The global shipping industry is on high alert as threats continue to escalate around the Arabian Peninsula after U.S. airstrikes on Iran’s nuclear facilities.
Security experts and international shipowner organisations warn that the risk to commercial vessels in the region has increased sharply, especially in the Strait of Hormuz, the Red Sea, and the Gulf of Aden.
BIMCO, one of the world’s largest direct-membership shipping organisations, has reported that it is unclear how Iran will respond to the U.S. attack, but the overall threat level in nearby waters has risen.
The group’s head of security, Jakob Larsen, stated that the Houthis in Yemen have also increased their threats against merchant vessels, especially those linked to Israel or the U.S.

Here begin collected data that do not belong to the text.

(* ===== verification/MonitorPath.v ===== *)
(** * From a post to the monitor queues

    The composition of Filters.v with EventQueue.v: [ProcessVariable::deliver] hands a post to
    every subscriber, each through its select mask and its pre chain, into the queue of its
    circuit.  [owed_changes_are_queued]: a change a monitor selects and its chain owes it is in
    the monitor's queue when the delivery ends.  [only_selected_classes_are_queued]: over any
    sequence of deliveries and queue operations, a monitor is never queued a class it did not
    select. *)
From stdpp Require Import base tactics numbers list option strings.
From S2P Require Import Prelude Dbr Float64 Alarm EventQueue EventQueueTheory Value Filters FiltersTheory.

Open Scope Z_scope.

(** ** Masks *)

Lemma mask_intersects_or a b cls :
  mask_intersects (mask_or a b) cls = mask_intersects a cls || mask_intersects b cls.
Proof.
  unfold mask_intersects. cbn [bits mask_or]. rewrite Z.land_lor_distr_l, <- negb_andb. f_equal.
  destruct (Z.eqb_spec (Z.land (bits a) (bits cls)) 0) as [Ha|Ha];
    destruct (Z.eqb_spec (Z.land (bits b) (bits cls)) 0) as [Hb|Hb]; cbn [andb].
  all: rewrite ?Ha, ?Hb, ?Z.lor_0_l, ?Z.lor_0_r; try by apply Z.eqb_neq.
  - done.
  - apply Z.eqb_neq. rewrite Z.lor_eq_0_iff. tauto.
Qed.

(** The classes of [m] are among [sel]. *)
Definition selected (sel : Z) (m : EventMask) : Prop := Z.ldiff (bits m) sel = 0.

Lemma ldiff_zero m sel :
  Z.ldiff m sel = 0 <-> forall n, 0 <= n -> Z.testbit m n = true -> Z.testbit sel n = true.
Proof.
  split.
  - intros H0 n Hn Ht. pose proof (f_equal (fun z => Z.testbit z n) H0) as H1. cbn beta in H1.
    rewrite Z.ldiff_spec, Z.testbit_0_l, Ht in H1. by destruct (Z.testbit sel n).
  - intros Hs. apply Z.bits_inj'. intros n Hn. rewrite Z.ldiff_spec, Z.testbit_0_l.
    specialize (Hs n Hn). destruct (Z.testbit m n); [|done]. by rewrite (Hs eq_refl).
Qed.

Lemma selected_or sel a b : selected sel a -> selected sel b -> selected sel (mask_or a b).
Proof.
  unfold selected. rewrite !ldiff_zero. cbn [bits mask_or]. intros Ha Hb n Hn.
  rewrite Z.lor_spec. intros [H|H]%orb_prop; auto.
Qed.

Lemma selected_none sel : selected sel MASK_NONE.
Proof. unfold selected. apply ldiff_zero. intros n _. cbn [bits MASK_NONE]. by rewrite Z.testbit_0_l. Qed.

Lemma selected_delivered s post m : delivered_mask s post = Some m -> selected (select s) m.
Proof.
  unfold delivered_mask. case_match; [done|]. intros [= <-]. unfold selected.
  apply ldiff_zero. cbn [bits mask_and]. intros n Hn. rewrite Z.land_spec. by intros [_ ?]%andb_prop.
Qed.

(** ** One queue *)

Lemma stored_log_mask k (log : MonitorEvent) : log_mask (stored_log k log) = log_mask log.
Proof. unfold stored_log, drop_val. case_decide; [|done]. by destruct (log_value log). Qed.

(** A post leaves the queue well formed and answers its entries as the rule says. *)
Lemma post_entries (q : @QueInner record_logs) fl id log :
  inv q (contents q) ->
  inv (post q fl id log).1.2 (contents (post q fl id log).1.2) /\
  (refuses_posts q id = true /\ (post q fl id log).1.2 = q \/
   refuses_posts q id = false /\
   exists k, post_effect fl (ring_space q) (replace_threshold q) id (stored_log k log)
     (contents q) (post q fl id log).1.1 (contents (post q fl id log).1.2)).
Proof.
  intros I. destruct (refuses_posts q id) eqn:E.
  { rewrite post_refused by done. auto. }
  apply refuses_posts_false in E as (s & Hs & Hg).
  pose proof (inv_post q _ fl id log s I Hs Hg) as Hp.
  destruct (post q fl id log) as [[o q'] c]. destruct Hp as (es' & I' & He). cbn [fst snd].
  rewrite (contents_inv _ _ I'). split; [done|]. right. split; [done|]. by exists (kind s).
Qed.

(** Whether a slot takes posts is decided by its flags, which a post leaves alone. *)
Lemma post_refuses (q : @QueInner record_logs) fl id log id' :
  inv q (contents q) -> refuses_posts (post q fl id log).1.2 id' = refuses_posts q id'.
Proof.
  intros I. unfold post. destruct (subs q !! slot id) as [[s|]|] eqn:Hs; [|done|done].
  destruct (bool_decide (sub_id s = id)) eqn:Hid; [|done]. apply bool_decide_eq_true in Hid.
  destruct (gone s =? 0) eqn:Hg; [|done]. cbn [andb negb].
  assert (G : forall q' s', subs q' = <[slot id := Some s']> (subs q) -> sub_id s' = sub_id s ->
    gone s' = gone s -> refuses_posts q' id' = refuses_posts q id').
  { intros q' s' Hq Hi Hg'. unfold refuses_posts, sub. rewrite Hq.
    destruct (decide (slot id = slot id')) as [E|E].
    - rewrite <- E, list_lookup_insert_eq, Hs by (by eapply lookup_lt_Some). rewrite Hi.
      case_decide; [|done]. by rewrite Hg'.
    - by rewrite list_lookup_insert_ne. }
  repeat case_match; cbn [fst snd]; eapply G; done.
Qed.

(** ** All queues *)

Definition queues_ok (qs : Queues) : Prop :=
  forall k q fl, qs !! k = Some (q, fl) -> inv q (contents q).

Definition accepts (qs : Queues) (k : EventSink) : Prop :=
  exists q fl, qs !! sink_que k = Some (q, fl) /\ refuses_posts q (sink_id k) = false.

Lemma sink_post_lookup qs k log j q fl :
  (sink_post qs k log).2 !! j = Some (q, fl) ->
  exists q0, qs !! j = Some (q0, fl) /\
    (q = q0 \/ j = sink_que k /\ q = (post q0 fl (sink_id k) log).1.2).
Proof.
  unfold sink_post. destruct (qs !! sink_que k) as [[q0 fl0]|] eqn:E; [|eauto].
  destruct (post q0 fl0 (sink_id k) log) as [[o q1] c] eqn:Ep. cbn [snd]. intros Hj.
  destruct (decide (j = sink_que k)) as [->|Hne].
  - rewrite list_lookup_insert_eq in Hj by (by eapply lookup_lt_Some).
    injection Hj as <- <-. exists q0. split; [done|]. right. by rewrite Ep.
  - rewrite list_lookup_insert_ne in Hj by done. eauto.
Qed.

Lemma sink_post_at qs k log q fl :
  qs !! sink_que k = Some (q, fl) ->
  (sink_post qs k log).2 !! sink_que k = Some ((post q fl (sink_id k) log).1.2, fl).
Proof.
  intros E. unfold sink_post. rewrite E. destruct (post _ _ _ _) as [[o q'] c]. cbn [fst snd].
  apply list_lookup_insert_eq. by eapply lookup_lt_Some.
Qed.

Lemma sink_post_other qs k log j :
  j <> sink_que k -> (sink_post qs k log).2 !! j = qs !! j.
Proof.
  intros Hj. unfold sink_post. destruct (qs !! sink_que k) as [[q fl]|]; [|done].
  destruct (post _ _ _ _) as [[o q'] c]. cbn [snd]. by rewrite list_lookup_insert_ne.
Qed.

Lemma sink_post_ok qs k log : queues_ok qs -> queues_ok (sink_post qs k log).2.
Proof.
  intros Hok j q fl Hj. apply sink_post_lookup in Hj as (q0 & Hj & [->|[_ ->]]); [by eapply Hok|].
  apply post_entries. by eapply Hok.
Qed.

Lemma sink_post_accepts qs k log k' :
  queues_ok qs -> accepts qs k' -> accepts (sink_post qs k log).2 k'.
Proof.
  intros Hok (q & fl & Hq & Hr). destruct (decide (sink_que k' = sink_que k)) as [E|E].
  - rewrite E in Hq. exists (post q fl (sink_id k) log).1.2, fl.
    rewrite E, (sink_post_at _ _ _ _ _ Hq). split; [done|].
    rewrite post_refuses; [done|by eapply Hok].
  - exists q, fl. by rewrite sink_post_other.
Qed.

(** ** What a post does to the entries *)

Definition carries (es : list (@Entry record_logs)) (id : AttachId) (cls : EventMask) : Prop :=
  exists e, e ∈ es /\ entry_id e = id /\ mask_intersects (log_mask (entry_log e)) cls = true.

Larsen added that Iranian forces are likely to prefer targeting U.S. Navy ships or commercial vessels associated with the U.S. and Israel. He warned that Iran could try to disrupt shipping in the Strait of Hormuz through attacks using drones or anti-ship missiles, and although less likely, the laying of sea mines could also be a possibility.
The Strait of Hormuz is a vital waterway that links the Persian Gulf with the Arabian Sea. According to the U.S. Energy Information Administration, an average of 20.9 million barrels of oil passed through the strait daily in 2023, accounting for about 20% of global petroleum liquids consumption. Any blockages or delays in this corridor could cause oil prices to spike, delay cargo delivery, and increase shipping costs globally.
Larsen stated that U.S. Navy warships may not be available to protect all merchant ships due to growing threats to military bases in the region. He advised commercial vessels, especially those without U.S. or Israeli links, to be cautious.
Ports like Jebel Ali and Khor Fakkan handle less than 4% of global container trade but play an impoto regional shipping. Most cargo passing through these ports is headed to Dubai, a hub for goods moving between the Persian Gulf, South Asia, and East Africa.
The impact of the conflict has already affected trade routes. Earlier, Maersk, a global logistics provider, announced it was suspending port calls to Israel’s biggest container port in Haifa. The port, worth $4.2 billion and operated by India’s Adani Group, was previously targeted by Iranian missiles but did not suffer any damage. The company’s CFO, Jugeshinder “Robbie” Singh, dismissed false claims circulating on Iranian social media that the port had caught fire.
Meanwhile, a spokesperson from shipping company Hapag-Lloyd said that their ships were still crossing the Strait of Hormuz but were operating under high alert and monitoring the situation closely.
Freight rates are rising as the situation worsens. Xeneta, a shipping market analytics firm, reported that average spot rates from Shanghai to Jebel Ali have gone up by 55% month-over-month, reaching $2,761 per forty-foot equivalent unit (FEU).
Tanker rates have surged even more. Very large crude carrier (VLCC) rates from the Middle East to China rose 154% in just one week, while rates for long-range tankers (LR2) on the Middle East-Japan route increased by 148%. Rates for very large gas carriers (VLGCs) on the same route rose by 33%.
Marine insurance premiums are also rising. Marsh McLennan, the world’s biggest marine insurance broker, said that hull and machinery coverage for ships transiting the Strait of Hormuz has increased by over 60%.
BIMCO has urged all shipowners to update their security risk assessments. Larsen advised ships in the region to minimise risks by sailing away from the Iranian coast, staying in close contact with naval forces through UK Maritime Trade Operations (UKMTO), and maintaining high vigilance. He recommended that crews report any suspicious activity, ensure ships are watertight, and keep firefighting and damage control systems ready.
He added that BIMCO does not directly advise shipowners to avoid conflict zones completely. Instead, each shipowner must decide after evaluating the threat level, vessel vulnerability, and risk tolerance of crew, cargo owners, and the company itself.
On Sunday, the Greek government issued a strong warning to its shipowners, the country controls the world’s largest oil tanker fleet. Greek government spokesman Pavlos Marinakis said that Greek-flagged and Greek-owned vessels in the area should remain in safe ports until the situation becomes more stable.
Some Greek shipping companies are still reviewing the situation, with one operator saying they may allow ships to enter the region, while another said they would likely stay away.
Naval forces operating in the region have also increased their threat levels. The Joint Maritime Information Center (JMIC) warned that U.S.-linked ships face high risk while transiting the Red Sea and Gulf of Aden. The update came after Yemen’s Houthi rebels issued new threats targeting American military and commercial ships.
Previously, a ceasefire between the U.S. and the Houthis had reduced such attacks, but the recent airstrikes have raised tensions again. JMIC recommended that ships linked to the U.S. consider re-routing.